SUPPLIED RECORDS below:

(* ===== verification/Grammar.v ===== *)
(** * Grammar: the recursive-descent parser (crates/umf-parser/src/grammar.rs).

    A method of the source's [Parser] that returns [Option<A>] is a computation
    [P A]: it threads the parser state, may stop with [None] (the [?] operator),
    and may panic.  Loops that consume tokens take fuel; [with_fuel] provides
    one more unit than there are tokens. *)

From S2P Require Import Prelude RustStr RustStrFacts Subst Validation Identifiers Paths OciRef.
From S2P Require Import Ast Diagnostics Lexer.

(** ** State *)

Record Parser := {
  p_source : str;
  p_tokens : list Token;
  p_pos : nat;
  p_global_args : list Arg;
  p_stages : list Stage;
  p_errors : list Diagnostic;
  p_warnings : list Diagnostic;
  p_pending : list Directive
}.

Definition Parser_new (source : str) (tokens : list Token) : Parser :=
  {| p_source := source; p_tokens := tokens; p_pos := 0; p_global_args := []; p_stages := [];
     p_errors := []; p_warnings := []; p_pending := [] |}.

Definition set_p_pos (n : nat) (p : Parser) : Parser :=
  {| p_source := p_source p; p_tokens := p_tokens p; p_pos := n;
     p_global_args := p_global_args p; p_stages := p_stages p; p_errors := p_errors p;
     p_warnings := p_warnings p; p_pending := p_pending p |}.
Definition add_error (d : Diagnostic) (p : Parser) : Parser :=
  {| p_source := p_source p; p_tokens := p_tokens p; p_pos := p_pos p;
     p_global_args := p_global_args p; p_stages := p_stages p; p_errors := p_errors p ++ [d];
     p_warnings := p_warnings p; p_pending := p_pending p |}.
Definition add_warning (d : Diagnostic) (p : Parser) : Parser :=
  {| p_source := p_source p; p_tokens := p_tokens p; p_pos := p_pos p;
     p_global_args := p_global_args p; p_stages := p_stages p; p_errors := p_errors p;
     p_warnings := p_warnings p ++ [d]; p_pending := p_pending p |}.
Definition add_global_arg (a : Arg) (p : Parser) : Parser :=
  {| p_source := p_source p; p_tokens := p_tokens p; p_pos := p_pos p;
     p_global_args := p_global_args p ++ [a]; p_stages := p_stages p; p_errors := p_errors p;
     p_warnings := p_warnings p; p_pending := p_pending p |}.
Definition add_stage (s : Stage) (p : Parser) : Parser :=
  {| p_source := p_source p; p_tokens := p_tokens p; p_pos := p_pos p;
     p_global_args := p_global_args p; p_stages := p_stages p ++ [s]; p_errors := p_errors p;
     p_warnings := p_warnings p; p_pending := p_pending p |}.
Definition set_pending (ds : list Directive) (p : Parser) : Parser :=
  {| p_source := p_source p; p_tokens := p_tokens p; p_pos := p_pos p;
     p_global_args := p_global_args p; p_stages := p_stages p; p_errors := p_errors p;
     p_warnings := p_warnings p; p_pending := ds |}.

(** ** The parser monad *)

Definition P (A : Type) : Type := Parser -> outcome (option A * Parser).

#[export] Instance P_ret : MRet P := fun A a p => Val (Some a, p).
#[export] Instance P_bind : MBind P := fun A B k m p =>
  match m p with
  | Val (Some a, p') => k a p'
  | Val (None, p') => Val (None, p')
  | Panic => Panic
  | OutOfFuel => OutOfFuel
  end.

(** [return None]. *)
Definition none {A} : P A := fun p => Val (None, p).
(** [if let Some(x) = m] and [match m]: observes the failure. *)
Definition try {A} (m : P A) : P (option A) := fun p =>
  match m p with
  | Val (r, p') => Val (Some r, p')
  | Panic => Panic
  | OutOfFuel => OutOfFuel
  end.
(** Reading the state, and updates of it that always succeed. *)
Definition gets {A} (f : Parser -> A) : P A := fun p => Val (Some (f p), p).
Definition modify (f : Parser -> Parser) : P unit := fun p => Val (Some tt, f p).
(** A computation outside the parser that may panic. *)
Definition lift {A} (o : outcome A) : P A := fun p =>
  match o with Val a => Val (Some a, p) | Panic => Panic | OutOfFuel => OutOfFuel end.
Definition with_fuel {A} (f : nat -> P A) : P A := fun p => f (S (length (p_tokens p))) p.

Definition push_err (d : Diagnostic) : P unit := modify (add_error d).
Definition push_warning (d : Diagnostic) : P unit := modify (add_warning d).
(** [self.errors.push(d); return None;] *)
Definition fail_with {A} (d : Diagnostic) : P A := _ ← push_err d; none.

(** [self.source[a..b].to_string()]. *)
Definition source_slice (a b : nat) : P str := fun p =>
  match slice (p_source p) a b with Some t => Val (Some t, p) | None => Panic end.

(** ** Text helpers *)

(** A text between double quotes. *)
Definition dq (s : str) : str := [dquote] ++ s ++ [dquote].
(** A text between back quotes. *)
Definition bq (s : str) : str := "`" ++ s ++ "`".

Definition unsupported_dockerfile_directive (name : str) : option str :=
  if decide (name = "MAINTAINER") then
    Some ("record authorship with `LABEL org.opencontainers.image.authors=...`" : str)
  else if decide (name = "HEALTHCHECK") then
    Some ("health checks are configured by the runtime, not the recipe" : str)
  else if decide (name = "ONBUILD") then
    Some ("umf has no build triggers; inline the steps in the consuming recipe" : str)
  else None.

Definition name_looks_secret (name : str) : bool :=
  let upper := to_ascii_uppercase name in
  existsb (fun needle => contains needle upper)
    [("PASSWORD" : str); ("TOKEN" : str); ("SECRET" : str); ("KEY" : str)].

Definition describe (k : TokenKind) : str :=
  match k with
  | TokenKind_Keyword _ => "a keyword"
  | TokenKind_Ident _ => "an identifier"
  | TokenKind_String _ => "a string"
  | TokenKind_Number _ => "a number"
  | TokenKind_Punct _ => "punctuation"
  | TokenKind_LongOption _ _ => "a long option"
  | TokenKind_Newline => "end of line"
  end.

Definition pair_span (st index : nat) (key value : Span) : Span :=
  if bool_decide (index = 0) then mkSpan st (end_ value) else mkSpan (start key) (end_ value).

Definition shell_keyword_argv (parts : list str) (sp : Span) : list (Spanned str) :=
  (fun p => mkSpanned p sp) <$> parts.

Definition is_local_path (s : str) : bool :=
  bool_decide (s = ".") || bool_decide (s = "..") || starts_with "./" s
  || starts_with "../" s || starts_with "/" s || starts_with "~/" s.

Definition looks_like_oci_ref (s : str) : bool := contains_byte ":" s || contains_byte "@" s.

(** ** Low-level token helpers *)

Definition p_peek (p : Parser) : option Token := p_tokens p !! p_pos p.
Definition p_peek_kind (p : Parser) : option TokenKind := kind <$> p_peek p.
Definition p_peek_punct (p : Parser) : option Punct :=
  match p_peek_kind p with Some (TokenKind_Punct x) => Some x | _ => None end.

Definition is_newline (t : Token) : bool :=
  match kind t with TokenKind_Newline => true | _ => false end.
Definition is_from (t : Token) : bool :=
  match kind t with TokenKind_Keyword KW_From => true | _ => false end.

Definition eof_span (p : Parser) : Span :=
  match last (p_tokens p) with
  | Some t => mkSpan (end_ (tok_span t)) (end_ (tok_span t))
  | None => mkSpan 0 0
  end.
Definition current_or_eof_span (p : Parser) : Span :=
  match p_peek p with Some t => tok_span t | None => eof_span p end.

(** [self.tokens[self.pos - 1].span.end], which panics past the end. *)
Definition last_consumed_end : P nat := fun p =>
  if bool_decide (p_pos p = 0) then Val (Some 0, p)
  else match p_tokens p !! (p_pos p - 1) with
       | Some t => Val (Some (end_ (tok_span t)), p)
       | None => Panic
       end.

Definition p_advance : P Token := fun p =>
  match p_tokens p !! p_pos p with
  | Some t => Val (Some t, set_p_pos (p_pos p + 1) p)
  | None => Val (None, p)
  end.

(** [self.advance();] as a statement. *)
Definition p_skip : P unit := _ ← try p_advance; mret tt.

Definition advance_or_err (msg hint : str) : P Token :=
  r ← try p_advance;
  match r with
  | Some tok =>
      if is_newline tok then
        sp ← gets eof_span;
        fail_with (with_hint (error msg (mkAnnotation sp "unexpected end of line")) hint)
      else mret tok
  | None =>
      sp ← gets eof_span;
      fail_with (with_hint (error msg (mkAnnotation sp "unexpected end of file")) hint)
  end.

Definition match_keyword (kw : Keyword) : P bool :=
  k ← gets p_peek_kind;
  if bool_decide (k = Some (TokenKind_Keyword kw)) then _ ← p_skip; mret true else mret false.

Definition expect_keyword (kw : Keyword) (msg hint : str) : P Token :=
  k ← gets p_peek_kind;
  if bool_decide (k = Some (TokenKind_Keyword kw)) then p_advance
  else
    sp ← gets current_or_eof_span;
    fail_with (error msg (mkAnnotation sp hint)).

(** The loops that only skip tokens: their length is that of the longest prefix
    of the remaining tokens that satisfies the loop condition. *)
Definition remaining (p : Parser) : list Token := drop (p_pos p) (p_tokens p).
Definition skip_newlines : P unit :=
  modify (fun p => set_p_pos (p_pos p + count_while is_newline (remaining p)) p).

(** Stops after the newline, or at the end of the input. *)
Definition recover_to_eol : P unit :=
  modify (fun p =>
    let n := count_while (fun t => negb (is_newline t)) (remaining p) in
    set_p_pos (p_pos p + n + match remaining p !! n with Some _ => 1 | None => 0 end) p).

Definition recover_to_next_stage : P unit :=
  modify (fun p => set_p_pos (p_pos p + count_while (fun t => negb (is_from t)) (remaining p)) p).

Definition expect_newline_after (directive : str) : P unit :=
  t ← gets p_peek;
  match t with
  | Some tok =>
      if is_newline tok then mret tt
      else
        _ ← push_err (error ("unexpected extra arguments for " ++ directive)
                        (mkAnnotation (tok_span tok) "expected end of line"));
        recover_to_eol
  | None => mret tt
  end.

End of SUPPLIED RECORDS.

> [YOUR ASSIGNMENT]:
Filter the material for the word "list" and copy each matching line.

> [WRITTEN SOLUTION]:
  p_tokens : list Token;
  p_global_args : list Arg;
  p_stages : list Stage;
  p_errors : list Diagnostic;
  p_warnings : list Diagnostic;
  p_pending : list Directive
Definition Parser_new (source : str) (tokens : list Token) : Parser :=
Definition set_pending (ds : list Directive) (p : Parser) : Parser :=
Definition shell_keyword_argv (parts : list str) (sp : Span) : list (Spanned str) :=
Definition remaining (p : Parser) : list Token := drop (p_pos p) (p_tokens p).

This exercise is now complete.